### Task requirements
For the entries that follow, restate word for word the line containing "match c with Refreshing _ l _ | Waiting", the line containing "match c with Refreshing _ l _ | Loading", and every line that lies between them.

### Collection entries
##############################

(* ===== verification/MetadataCache.v ===== *)
(** * The metadata cache of the query engine

    Models [teodb-query/src/provider/metadata_cache.rs]: the cached table providers, the
    registry of load locks that keeps concurrent queries from loading a table twice, and the
    cached list of table names.  A call of [table] is a task that stops where the code awaits
    (its lock, the catalog); the steps of all tasks interleave freely, a task can be dropped
    where it waits, and the cache can evict an entry at any time.  Providers are an abstract
    type; what the catalog replies and the clock are arguments of the steps. *)

From stdpp Require Import base list strings gmap sets.
From S2P Require Import Prelude Core.
Open Scope nat_scope.
Open Scope list_scope.

(** A load lock: one of the registry's own, or a shared overflow lock. *)
Inductive LoadLock := TrackedLock (id : N) | OverflowLock (index : nat).
#[export] Instance LoadLock_eq_dec : EqDecision LoadLock.
Proof. solve_decision. Defined.

(** Where a call of [table] is: loading without a lock, refreshing an expired provider,
    waiting for the lock, loading, returned. *)
Inductive TableCall (P E : Type) :=
| Direct (name : string)
| Refreshing (name : string) (lock : LoadLock) (stale : P)
| Waiting (name : string) (lock : LoadLock)
| Loading (name : string) (lock : LoadLock)
| Returned (name : string) (r : result E (option P)).
Arguments Direct {P E} name.
Arguments Refreshing {P E} name lock stale.
Arguments Waiting {P E} name lock.
Arguments Loading {P E} name lock.
Arguments Returned {P E} name r.
Record MetadataMetrics := mkMetrics { refresh_success : N; refresh_failure : N; stale_serves : N }.
Record MetadataCache (P E : Type) := mkCache {
  table_providers : gmap string (P * N);
  lock_entries : gmap string N;
  next_lock : N;
  calls : gmap N (TableCall P E);
  metrics : MetadataMetrics }.
Arguments mkCache {P E}.
Arguments table_providers {P E}.
Arguments lock_entries {P E}.
Arguments next_lock {P E}.
Arguments calls {P E}.
Arguments metrics {P E}.

Section cache.
Context {P E : Type} (metadata_ttl : N) (max_entries : nat) (overflow_stripes : nat) (hash : string → N).
Abbreviation Cache := (MetadataCache P E).
Abbreviation Call := (TableCall P E).

Definition cache_new : Cache := mkCache ∅ ∅ 0 ∅ (mkMetrics 0 0 0).
Definition set_call (s : Cache) (t : N) (c : Call) : Cache :=
  mkCache (table_providers s) (lock_entries s) (next_lock s) (<[t := c]> (calls s)) (metrics s).
Definition set_providers (s : Cache) (providers : gmap string (P * N)) : Cache :=
  mkCache providers (lock_entries s) (next_lock s) (calls s) (metrics s).
Definition record_refresh_success (s : Cache) : Cache :=
  mkCache (table_providers s) (lock_entries s) (next_lock s) (calls s)
    (mkMetrics (refresh_success (metrics s) + 1) (refresh_failure (metrics s)) (stale_serves (metrics s))).
Definition record_refresh_failure (s : Cache) : Cache :=
  mkCache (table_providers s) (lock_entries s) (next_lock s) (calls s)
    (mkMetrics (refresh_success (metrics s)) (refresh_failure (metrics s) + 1) (stale_serves (metrics s))).
Definition record_stale_serve (s : Cache) : Cache :=
  mkCache (table_providers s) (lock_entries s) (next_lock s) (calls s)
    (mkMetrics (refresh_success (metrics s)) (refresh_failure (metrics s)) (stale_serves (metrics s) + 1)).

(** The lock a call has a reference to, and the one it holds. *)
Definition lock_of (c : Call) : option LoadLock :=
  match c with Refreshing _ l _ | Waiting _ l | Loading _ l => Some l | Direct _ | Returned _ _ => None end.
Definition held_by (c : Call) : option LoadLock :=
  match c with Refreshing _ l _ | Loading _ l => Some l | _ => None end.
Definition name_of (c : Call) : string :=
  match c with Direct n | Refreshing n _ _ | Waiting n _ | Loading n _ | Returned n _ => n end.
Definition some_call (f : Call → bool) (s : Cache) : bool := existsb (λ c, f c.2) (map_to_list (calls s)).
Definition lock_alive (s : Cache) (id : N) : bool := some_call (λ c, bool_decide (lock_of c = Some (TrackedLock id))) s.
Definition is_locked (s : Cache) (l : LoadLock) : bool := some_call (λ c, bool_decide (held_by c = Some l)) s.

(** [LoadLockRegistry::lock]. *)
Definition live_entry (s : Cache) (key : string) : option N :=
  id ← lock_entries s !! key; if lock_alive s id then Some id else None.
Definition load_lock (s : Cache) (key : string) : Cache * LoadLock :=
  match live_entry s key with
  | Some id => (s, TrackedLock id)
  | None =>
      let entries := filter (λ e, lock_alive s e.2 = true) (delete key (lock_entries s)) in
      if (size entries <? max_entries)%nat
      then (mkCache (table_providers s) (<[key := next_lock s]> entries) (next_lock s + 1) (calls s) (metrics s),
            TrackedLock (next_lock s))
      else (mkCache (table_providers s) entries (next_lock s) (calls s) (metrics s),
            OverflowLock (N.to_nat (hash key mod N.of_nat overflow_stripes)))
  end.

Definition is_fresh (now loaded_at : N) : bool := (now - loaded_at <? metadata_ttl)%N.
Inductive CacheEvent :=
| CallTable (t : N) (name : string) (now : N)
| LockAcquired (t : N) (now : N)
| CatalogReply (t : N) (reply : result E (option P)) (now : N)
| DropCall (t : N)
| EvictProvider (name : string).

(** [table] up to its first await. *)
Definition call_table (s : Cache) (t : N) (name : string) (now : N) : Cache :=
  if (metadata_ttl =? 0)%N then set_call s t (Direct name)
  else
    match table_providers s !! name with
    | Some (provider, loaded_at) =>
        if is_fresh now loaded_at then set_call s t (Returned name (Ok (Some provider)))
        else
          let '(s, lock) := load_lock s name in
          if is_locked s lock then set_call (record_stale_serve s) t (Returned name (Ok (Some provider)))
          else set_call s t (Refreshing name lock provider)
    | None => let '(s, lock) := load_lock s name in set_call s t (Waiting name lock)
    end.
Definition lock_acquired (s : Cache) (t : N) (name : string) (lock : LoadLock) (now : N) : Cache :=
  match table_providers s !! name with
  | Some (provider, loaded_at) =>
      if is_fresh now loaded_at then set_call s t (Returned name (Ok (Some provider))) else set_call s t (Loading name lock)
  | None => set_call s t (Loading name lock)
  end.
(** The catalog's reply to a refresh, and to a first load. *)
Definition refreshed (s : Cache) (t : N) (name : string) (stale : P) (reply : result E (option P)) (now : N) : Cache :=
  match reply with
  | Ok (Some fresh) =>
      set_call (set_providers (record_refresh_success s) (<[name := (fresh, now)]> (table_providers s))) t
        (Returned name (Ok (Some fresh)))
  | Ok None =>
      set_call (set_providers (record_refresh_success s) (delete name (table_providers s))) t (Returned name (Ok None))
  | Err _ => set_call (record_stale_serve (record_refresh_failure s)) t (Returned name (Ok (Some stale)))
  end.
Definition loaded (s : Cache) (t : N) (name : string) (reply : result E (option P)) (now : N) : Cache :=
  let s := match reply with
           | Ok (Some provider) => set_providers s (<[name := (provider, now)]> (table_providers s))
           | _ => s
           end in
  set_call s t (Returned name reply).

Definition cache_step (s : Cache) (e : CacheEvent) : option Cache :=
  match e with
  | CallTable t name now => match calls s !! t with None => Some (call_table s t name now) | Some _ => None end
  | LockAcquired t now =>
      match calls s !! t with
      | Some (Waiting name lock) => if is_locked s lock then None else Some (lock_acquired s t name lock now)
      | _ => None
      end
  | CatalogReply t reply now =>
      match calls s !! t with
      | Some (Direct name) => Some (set_call s t (Returned name reply))
      | Some (Refreshing name _ stale) => Some (refreshed s t name stale reply now)
      | Some (Loading name _) => Some (loaded s t name reply now)
      | _ => None
      end
  | DropCall t => Some (mkCache (table_providers s) (lock_entries s) (next_lock s) (delete t (calls s)) (metrics s))
  | EvictProvider name => Some (set_providers s (delete name (table_providers s)))
  end.
Inductive cache_reach : list CacheEvent → Cache → Prop :=
| cache_reach_new : cache_reach [] cache_new
| cache_reach_step tr s e s' : cache_reach tr s → cache_step s e = Some s' → cache_reach (tr ++ [e]) s'.

(** ** The list of table names

    The cached names, whether a refresh is running, and the refreshes spawned. *)
Record NamesCache := mkNames { table_names : gmap string (list string * N); refreshing : bool; refreshes : list string }.
Inductive NamesEvent :=
| NamesSnapshot (namespace : string) (reply : result E (list string)) (now now' : N)
| NamesRefreshed (n : nat) (reply : result E (list string)) (now : N)
| EvictNames (namespace : string).
Definition cached_table_names (s : NamesCache) (namespace : string) (now : N) : option (list string) * bool :=
  match table_names s !! namespace with
  | Some (names, loaded_at) => (Some names, negb (metadata_ttl =? 0)%N && is_fresh now loaded_at)
  | None => (None, false)
  end.
Definition spawn_table_names_refresh (s : NamesCache) (namespace : string) : NamesCache :=
  if refreshing s then s else mkNames (table_names s) true (namespace :: refreshes s).
Definition blocking_load_table_names (reply : result E (list string)) : list string :=
  match reply with Ok names => names | Err _ => [] end.
(** [reply]: the catalog's, when nothing is cached; [now']: the clock after it. *)
Definition table_names_snapshot (s : NamesCache) (namespace : string) (reply : result E (list string)) (now now' : N)
    : NamesCache * list string :=
  match cached_table_names s namespace now with
  | (Some names, true) => (s, names)
  | (Some stale, false) => (spawn_table_names_refresh s namespace, stale)
  | (None, _) =>
      let names := blocking_load_table_names reply in
      (if (metadata_ttl =? 0)%N then s
       else mkNames (<[namespace := (names, now')]> (table_names s)) (refreshing s) (refreshes s), names)
  end.
(** The [n]-th spawned refresh gets its reply. *)
Definition names_refreshed (s : NamesCache) (n : nat) (reply : result E (list string)) (now : N) : option NamesCache :=
  namespace ← refreshes s !! n;
  Some (mkNames (match reply with Ok names => <[namespace := (names, now)]> (table_names s) | Err _ => table_names s end)
          false (delete n (refreshes s))).
Definition table_exist (s : NamesCache) (namespace name : string) (reply : result E (list string)) (now now' : N) : NamesCache * bool :=
  let '(s, names) := table_names_snapshot s namespace reply now now' in (s, existsb (λ table, bool_decide (table = name)) names).
Definition names_step (s : NamesCache) (e : NamesEvent) : option NamesCache :=
  match e with
  | NamesSnapshot ns reply now now' => Some (table_names_snapshot s ns reply now now').1
  | NamesRefreshed n reply now => names_refreshed s n reply now
  | EvictNames ns => Some (mkNames (delete ns (table_names s)) (refreshing s) (refreshes s))
  end.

##############################

### Result of the exercise
  match c with Refreshing _ l _ | Waiting _ l | Loading _ l => Some l | Direct _ | Returned _ _ => None end.
Definition held_by (c : Call) : option LoadLock :=
  match c with Refreshing _ l _ | Loading _ l => Some l | _ => None end.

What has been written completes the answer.